WORK INSTRUCTION: The span to repeat in the listing below runs from the line containing "- apply maximal_runs_single, Hc." to the line containing "change (ends_slash (String", inclusive. Repeat it exactly, and only it.

DATA PROVIDED:
________________________
(** ** Repeated separators *)

Lemma maximal_runs_after c s :
  is_slash c = false ->
  maximal_runs (String c s)
  = if bool_decide (s = "") || starts_slash s
    then String c "" :: maximal_runs s
    else match maximal_runs s with
         | r :: rs => String c r :: rs
         | [] => [String c ""]
         end.
Proof.
  intros Hc. destruct s as [|d s].
  - apply maximal_runs_single, Hc.
  - rewrite bool_decide_false by discriminate. simpl starts_slash. simpl orb.
    destruct (is_slash d) eqn:Hd.
    + rewrite (maximal_runs_before_slash c d s Hc Hd), (maximal_runs_slash d s Hd).
      reflexivity.
    + destruct (maximal_runs_extend c d s Hc Hd) as (r & rs & H1 & H2).
      rewrite H1, H2. reflexivity.
Qed.

Lemma collapse_empty s : bool_decide (collapse s = "") = bool_decide (s = "").
Proof.
  destruct s as [|c s]; [reflexivity|].
  rewrite !bool_decide_false; [reflexivity | discriminate |].
  apply (proj2 (collapse_head (String c s))). discriminate.
Qed.

Lemma maximal_runs_collapse s : maximal_runs (collapse s) = maximal_runs s.
Proof.
  induction s as [|a s IH]; [reflexivity|].
  destruct s as [|b s]; [reflexivity|].
  rewrite collapse_cons. destruct (is_slash a) eqn:Ha.
  - rewrite (maximal_runs_slash a (String b s) Ha).
    destruct (is_slash b); simpl andb; cbv iota; [exact IH|].
    rewrite (maximal_runs_slash a _ Ha). exact IH.
  - simpl andb. cbv iota.
    rewrite (maximal_runs_after a (collapse (String b s)) Ha).
    rewrite (maximal_runs_after a (String b s) Ha).
    rewrite collapse_empty, (proj1 (collapse_head (String b s))), IH. reflexivity.
Qed.

Lemma ends_slash_collapse s : ends_slash (collapse s) = ends_slash s.
Proof.
  induction s as [|a s IH]; [reflexivity|].
  destruct s as [|b s]; [reflexivity|].
  change (ends_slash (String a (String b s))) with (ends_slash (String b s)).
  rewrite collapse_cons. destruct (is_slash a && is_slash b); [exact IH|].
  destruct (collapse (String b s)) as [|b' r] eqn:Hr.
  - exfalso. apply (proj2 (collapse_head (String b s))); [discriminate | exact Hr].
  - exact IH.
Qed.

Lemma nul_free_collapse s : nul_free s = true -> nul_free (collapse s) = true.
Proof.
  induction s as [|a s IH]; [reflexivity|].
  destruct s as [|b s]; [auto|].
  intros H. rewrite collapse_cons.
  change (nul_free (String a (String b s)))
    with (negb (is_nul a) && nul_free (String b s)) in H.
  apply andb_prop in H as [Ha Hs].
  destruct (is_slash a && is_slash b); [exact (IH Hs)|].
  change (negb (is_nul a) && nul_free (collapse (String b s)) = true).
  rewrite Ha, (IH Hs). reflexivity.
Qed.

Lemma text_segments_collapse s :
  maximal_runs s <> [] -> text_segments (collapse s) = text_segments s.
Proof.
  intros Hr. unfold text_segments.
  rewrite (proj1 (collapse_head s)), maximal_runs_collapse, ends_slash_collapse.
  assert (Htrail : (1 <? String.length (collapse s))%nat && ends_slash s
                   = (1 <? String.length s)%nat && ends_slash s);
    [|rewrite Htrail; reflexivity].
  destruct (ends_slash s) eqn:He; [|rewrite !andb_false_r; reflexivity].
  rewrite !andb_true_r.
  rewrite (proj2 (Nat.ltb_lt _ _) (ends_slash_long s He Hr)).
  apply Nat.ltb_lt, ends_slash_long.
  - rewrite ends_slash_collapse. exact He.
  - rewrite maximal_runs_collapse. exact Hr.
Qed.

Lemma no_runs_slashes s : maximal_runs s = [] -> s = slashes (String.length s).
Proof.
  induction s as [|c s IH]; [reflexivity|]. intros Hr.
  destruct (is_slash c) eqn:Hc.
  - rewrite (maximal_runs_slash c s Hc) in Hr. apply is_slash_eq in Hc as ->.
    simpl. f_equal. apply IH, Hr.
  - contradiction (maximal_runs_head c s Hc).
Qed.

(** X9: repeated separators do not count: a path that has at least one
    character other than '/' gives the same result as the path with every
    run of '/' collapsed into one.  (A path of two or more '/' only is the
    exception: it yields two root markers, its collapsed form one.) *)
Theorem split_collapse (path : string) (st : state) :
  text path <> slashes (strlen path) ->
  split (collapse (text path)) st = split path st.
Proof.
  intros Hnot. rewrite !split_spec.
  rewrite (collected_nul_free (collapse (text path)))
    by apply nul_free_collapse, nul_free_text.
  rewrite (collected_text path), text_segments_collapse; [reflexivity|].
  intros Hr. apply Hnot. rewrite <- length_text. apply no_runs_slashes, Hr.
Qed.

Lemma split_collapse_witness :
  text "usr//lib///" <> slashes (strlen "usr//lib///") /\
  split (collapse (text "usr//lib///")) st0 = split "usr//lib///" st0.
Proof.
  split; [vm_compute; discriminate
         | apply (split_collapse "usr//lib///" st0); vm_compute; discriminate].
Defined.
________________________
REPLY TO THE TASK:
  - apply maximal_runs_single, Hc.
  - rewrite bool_decide_false by discriminate. simpl starts_slash. simpl orb.
    destruct (is_slash d) eqn:Hd.
    + rewrite (maximal_runs_before_slash c d s Hc Hd), (maximal_runs_slash d s Hd).
      reflexivity.
    + destruct (maximal_runs_extend c d s Hc Hd) as (r & rs & H1 & H2).
      rewrite H1, H2. reflexivity.
Qed.

Lemma collapse_empty s : bool_decide (collapse s = "") = bool_decide (s = "").
Proof.
  destruct s as [|c s]; [reflexivity|].
  rewrite !bool_decide_false; [reflexivity | discriminate |].
  apply (proj2 (collapse_head (String c s))). discriminate.
Qed.

Lemma maximal_runs_collapse s : maximal_runs (collapse s) = maximal_runs s.
Proof.
  induction s as [|a s IH]; [reflexivity|].
  destruct s as [|b s]; [reflexivity|].
  rewrite collapse_cons. destruct (is_slash a) eqn:Ha.
  - rewrite (maximal_runs_slash a (String b s) Ha).
    destruct (is_slash b); simpl andb; cbv iota; [exact IH|].
    rewrite (maximal_runs_slash a _ Ha). exact IH.
  - simpl andb. cbv iota.
    rewrite (maximal_runs_after a (collapse (String b s)) Ha).
    rewrite (maximal_runs_after a (String b s) Ha).
    rewrite collapse_empty, (proj1 (collapse_head (String b s))), IH. reflexivity.
Qed.

Lemma ends_slash_collapse s : ends_slash (collapse s) = ends_slash s.
Proof.
  induction s as [|a s IH]; [reflexivity|].
  destruct s as [|b s]; [reflexivity|].
  change (ends_slash (String a (String b s))) with (ends_slash (String b s)).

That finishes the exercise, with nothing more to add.